::: DATA EXTRACT

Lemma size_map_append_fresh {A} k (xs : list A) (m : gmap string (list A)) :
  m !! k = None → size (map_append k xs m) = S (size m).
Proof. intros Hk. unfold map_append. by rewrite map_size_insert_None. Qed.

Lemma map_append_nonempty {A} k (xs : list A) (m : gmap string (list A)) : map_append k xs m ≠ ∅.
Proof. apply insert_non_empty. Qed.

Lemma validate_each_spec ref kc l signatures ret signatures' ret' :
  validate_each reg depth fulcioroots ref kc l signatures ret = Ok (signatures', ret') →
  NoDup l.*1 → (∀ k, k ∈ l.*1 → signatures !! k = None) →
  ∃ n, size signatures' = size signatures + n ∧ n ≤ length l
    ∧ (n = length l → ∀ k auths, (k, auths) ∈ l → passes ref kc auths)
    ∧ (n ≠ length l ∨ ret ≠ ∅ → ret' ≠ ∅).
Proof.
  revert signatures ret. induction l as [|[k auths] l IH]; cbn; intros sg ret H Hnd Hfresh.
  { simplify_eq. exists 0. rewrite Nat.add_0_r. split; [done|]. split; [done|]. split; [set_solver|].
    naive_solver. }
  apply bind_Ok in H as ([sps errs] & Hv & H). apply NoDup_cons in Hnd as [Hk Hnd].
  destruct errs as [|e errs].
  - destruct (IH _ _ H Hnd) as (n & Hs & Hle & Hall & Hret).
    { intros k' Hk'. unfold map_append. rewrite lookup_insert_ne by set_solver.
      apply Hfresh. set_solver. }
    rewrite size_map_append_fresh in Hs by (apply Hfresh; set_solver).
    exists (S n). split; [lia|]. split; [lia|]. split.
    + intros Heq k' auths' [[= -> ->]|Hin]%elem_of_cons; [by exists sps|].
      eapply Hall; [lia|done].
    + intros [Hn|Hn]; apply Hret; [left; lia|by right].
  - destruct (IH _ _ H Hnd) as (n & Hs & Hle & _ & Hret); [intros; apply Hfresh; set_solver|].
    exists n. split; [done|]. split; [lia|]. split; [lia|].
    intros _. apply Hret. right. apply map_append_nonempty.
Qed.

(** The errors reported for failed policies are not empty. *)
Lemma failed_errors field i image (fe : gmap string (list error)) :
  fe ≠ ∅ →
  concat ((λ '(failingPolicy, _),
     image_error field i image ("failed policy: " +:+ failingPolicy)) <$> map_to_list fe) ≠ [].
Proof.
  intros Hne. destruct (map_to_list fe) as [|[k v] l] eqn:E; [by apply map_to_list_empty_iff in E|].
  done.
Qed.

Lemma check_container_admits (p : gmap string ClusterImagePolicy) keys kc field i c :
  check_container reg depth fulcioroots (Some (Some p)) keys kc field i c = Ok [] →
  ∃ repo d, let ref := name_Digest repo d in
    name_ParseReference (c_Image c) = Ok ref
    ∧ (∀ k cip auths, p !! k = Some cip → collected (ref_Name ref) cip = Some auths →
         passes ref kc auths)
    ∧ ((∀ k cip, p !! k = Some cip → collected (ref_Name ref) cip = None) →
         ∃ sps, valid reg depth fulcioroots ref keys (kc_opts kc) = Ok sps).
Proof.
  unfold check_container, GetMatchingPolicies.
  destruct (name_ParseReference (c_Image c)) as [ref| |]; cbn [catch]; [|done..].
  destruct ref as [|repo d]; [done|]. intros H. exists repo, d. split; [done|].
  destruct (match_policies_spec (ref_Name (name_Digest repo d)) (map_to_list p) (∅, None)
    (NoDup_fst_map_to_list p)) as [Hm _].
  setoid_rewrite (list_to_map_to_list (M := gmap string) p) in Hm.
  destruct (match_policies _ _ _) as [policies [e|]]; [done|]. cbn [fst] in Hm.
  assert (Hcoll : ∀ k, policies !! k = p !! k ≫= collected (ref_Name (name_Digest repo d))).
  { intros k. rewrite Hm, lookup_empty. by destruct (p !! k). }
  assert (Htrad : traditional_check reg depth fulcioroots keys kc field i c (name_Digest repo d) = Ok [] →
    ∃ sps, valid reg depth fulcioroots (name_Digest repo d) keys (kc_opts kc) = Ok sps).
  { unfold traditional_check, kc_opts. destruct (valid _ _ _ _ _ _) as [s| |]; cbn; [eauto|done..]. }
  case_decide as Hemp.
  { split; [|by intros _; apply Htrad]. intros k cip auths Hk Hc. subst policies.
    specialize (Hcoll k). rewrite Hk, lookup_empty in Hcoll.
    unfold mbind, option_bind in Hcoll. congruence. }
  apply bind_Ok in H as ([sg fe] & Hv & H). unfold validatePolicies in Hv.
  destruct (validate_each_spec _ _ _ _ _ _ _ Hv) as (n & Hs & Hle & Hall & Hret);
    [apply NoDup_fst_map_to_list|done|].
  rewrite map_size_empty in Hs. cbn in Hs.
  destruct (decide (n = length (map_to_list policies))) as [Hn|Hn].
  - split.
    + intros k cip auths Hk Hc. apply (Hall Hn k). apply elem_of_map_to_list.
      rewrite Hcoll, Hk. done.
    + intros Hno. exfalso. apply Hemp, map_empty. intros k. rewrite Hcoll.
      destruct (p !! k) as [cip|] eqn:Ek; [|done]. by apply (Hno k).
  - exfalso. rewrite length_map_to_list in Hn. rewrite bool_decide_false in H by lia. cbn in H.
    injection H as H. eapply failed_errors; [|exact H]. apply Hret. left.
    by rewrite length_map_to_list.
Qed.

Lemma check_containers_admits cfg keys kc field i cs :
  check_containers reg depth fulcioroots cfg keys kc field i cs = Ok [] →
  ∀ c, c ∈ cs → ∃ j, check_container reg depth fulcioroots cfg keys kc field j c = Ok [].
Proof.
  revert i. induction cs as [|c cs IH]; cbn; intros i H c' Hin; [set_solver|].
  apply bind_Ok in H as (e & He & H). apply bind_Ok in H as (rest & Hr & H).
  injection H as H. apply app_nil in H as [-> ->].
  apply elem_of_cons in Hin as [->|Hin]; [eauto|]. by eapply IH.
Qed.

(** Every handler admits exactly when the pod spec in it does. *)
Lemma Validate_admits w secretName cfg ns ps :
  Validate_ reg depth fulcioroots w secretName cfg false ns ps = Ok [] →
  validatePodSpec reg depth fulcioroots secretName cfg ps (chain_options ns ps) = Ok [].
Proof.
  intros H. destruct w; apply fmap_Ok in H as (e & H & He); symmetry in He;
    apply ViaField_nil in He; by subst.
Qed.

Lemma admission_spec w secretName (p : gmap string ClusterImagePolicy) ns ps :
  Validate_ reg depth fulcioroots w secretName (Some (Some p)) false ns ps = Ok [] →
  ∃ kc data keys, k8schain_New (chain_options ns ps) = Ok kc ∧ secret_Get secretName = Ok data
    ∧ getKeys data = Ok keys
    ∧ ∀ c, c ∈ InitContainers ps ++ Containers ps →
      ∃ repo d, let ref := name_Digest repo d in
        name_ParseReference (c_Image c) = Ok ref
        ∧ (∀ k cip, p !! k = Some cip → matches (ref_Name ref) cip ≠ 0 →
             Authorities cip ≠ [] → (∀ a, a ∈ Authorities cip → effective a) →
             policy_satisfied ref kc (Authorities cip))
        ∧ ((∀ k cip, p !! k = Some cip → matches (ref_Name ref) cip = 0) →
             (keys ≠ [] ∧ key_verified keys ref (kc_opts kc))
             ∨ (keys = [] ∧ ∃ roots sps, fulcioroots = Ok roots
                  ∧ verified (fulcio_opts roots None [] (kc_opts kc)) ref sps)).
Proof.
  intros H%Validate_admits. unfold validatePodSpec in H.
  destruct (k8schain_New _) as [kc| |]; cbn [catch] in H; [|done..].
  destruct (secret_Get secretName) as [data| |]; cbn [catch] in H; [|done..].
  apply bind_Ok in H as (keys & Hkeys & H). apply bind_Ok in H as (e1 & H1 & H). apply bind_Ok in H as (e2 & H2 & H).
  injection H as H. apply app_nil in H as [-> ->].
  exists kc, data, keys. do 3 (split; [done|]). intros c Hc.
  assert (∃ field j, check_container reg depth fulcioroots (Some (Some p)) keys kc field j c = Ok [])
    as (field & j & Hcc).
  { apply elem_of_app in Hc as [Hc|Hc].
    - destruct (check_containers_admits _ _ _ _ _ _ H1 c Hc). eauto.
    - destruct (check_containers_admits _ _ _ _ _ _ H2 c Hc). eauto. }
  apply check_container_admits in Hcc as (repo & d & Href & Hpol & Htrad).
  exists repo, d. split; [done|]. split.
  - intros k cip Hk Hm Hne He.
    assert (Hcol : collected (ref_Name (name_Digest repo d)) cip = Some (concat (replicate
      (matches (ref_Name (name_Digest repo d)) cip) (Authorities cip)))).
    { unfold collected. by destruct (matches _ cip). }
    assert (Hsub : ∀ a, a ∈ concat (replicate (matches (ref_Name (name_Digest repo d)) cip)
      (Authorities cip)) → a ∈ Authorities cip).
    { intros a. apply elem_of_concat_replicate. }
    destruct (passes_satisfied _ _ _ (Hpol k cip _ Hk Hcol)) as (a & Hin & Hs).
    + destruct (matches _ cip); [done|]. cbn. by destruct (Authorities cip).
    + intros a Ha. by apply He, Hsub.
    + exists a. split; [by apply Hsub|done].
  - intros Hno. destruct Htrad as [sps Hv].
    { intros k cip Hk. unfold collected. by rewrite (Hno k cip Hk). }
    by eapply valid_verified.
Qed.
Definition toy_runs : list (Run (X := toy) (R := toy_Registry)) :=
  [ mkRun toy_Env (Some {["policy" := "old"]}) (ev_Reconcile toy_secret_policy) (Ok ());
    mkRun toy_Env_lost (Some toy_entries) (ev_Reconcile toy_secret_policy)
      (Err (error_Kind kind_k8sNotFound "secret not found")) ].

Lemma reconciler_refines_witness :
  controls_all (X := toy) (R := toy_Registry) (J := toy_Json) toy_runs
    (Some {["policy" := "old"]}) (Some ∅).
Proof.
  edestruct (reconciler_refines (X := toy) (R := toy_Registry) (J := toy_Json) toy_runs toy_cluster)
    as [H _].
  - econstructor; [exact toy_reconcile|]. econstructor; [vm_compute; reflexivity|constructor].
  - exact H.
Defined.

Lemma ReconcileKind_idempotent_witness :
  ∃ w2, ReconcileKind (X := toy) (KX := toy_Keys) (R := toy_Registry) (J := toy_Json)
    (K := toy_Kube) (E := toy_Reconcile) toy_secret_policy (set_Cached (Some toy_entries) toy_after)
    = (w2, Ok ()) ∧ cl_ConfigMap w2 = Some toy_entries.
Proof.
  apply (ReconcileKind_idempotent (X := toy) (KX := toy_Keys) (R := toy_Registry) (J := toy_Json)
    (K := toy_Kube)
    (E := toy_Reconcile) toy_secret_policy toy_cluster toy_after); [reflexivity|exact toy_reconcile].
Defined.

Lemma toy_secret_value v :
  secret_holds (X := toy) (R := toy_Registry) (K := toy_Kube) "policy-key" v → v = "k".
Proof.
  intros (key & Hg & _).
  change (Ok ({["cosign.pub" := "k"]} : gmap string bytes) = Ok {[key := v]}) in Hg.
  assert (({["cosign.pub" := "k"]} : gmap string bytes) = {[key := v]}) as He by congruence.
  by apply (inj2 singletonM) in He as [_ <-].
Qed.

::::::

Beginning with the line that has "check_containers reg depth" and ending with the line that has "Containers ps →", set down the lines above exactly and include no others.

  check_containers reg depth fulcioroots cfg keys kc field i cs = Ok [] →
  ∀ c, c ∈ cs → ∃ j, check_container reg depth fulcioroots cfg keys kc field j c = Ok [].
Proof.
  revert i. induction cs as [|c cs IH]; cbn; intros i H c' Hin; [set_solver|].
  apply bind_Ok in H as (e & He & H). apply bind_Ok in H as (rest & Hr & H).
  injection H as H. apply app_nil in H as [-> ->].
  apply elem_of_cons in Hin as [->|Hin]; [eauto|]. by eapply IH.
Qed.

(** Every handler admits exactly when the pod spec in it does. *)
Lemma Validate_admits w secretName cfg ns ps :
  Validate_ reg depth fulcioroots w secretName cfg false ns ps = Ok [] →
  validatePodSpec reg depth fulcioroots secretName cfg ps (chain_options ns ps) = Ok [].
Proof.
  intros H. destruct w; apply fmap_Ok in H as (e & H & He); symmetry in He;
    apply ViaField_nil in He; by subst.
Qed.

Lemma admission_spec w secretName (p : gmap string ClusterImagePolicy) ns ps :
  Validate_ reg depth fulcioroots w secretName (Some (Some p)) false ns ps = Ok [] →
  ∃ kc data keys, k8schain_New (chain_options ns ps) = Ok kc ∧ secret_Get secretName = Ok data
    ∧ getKeys data = Ok keys
    ∧ ∀ c, c ∈ InitContainers ps ++ Containers ps →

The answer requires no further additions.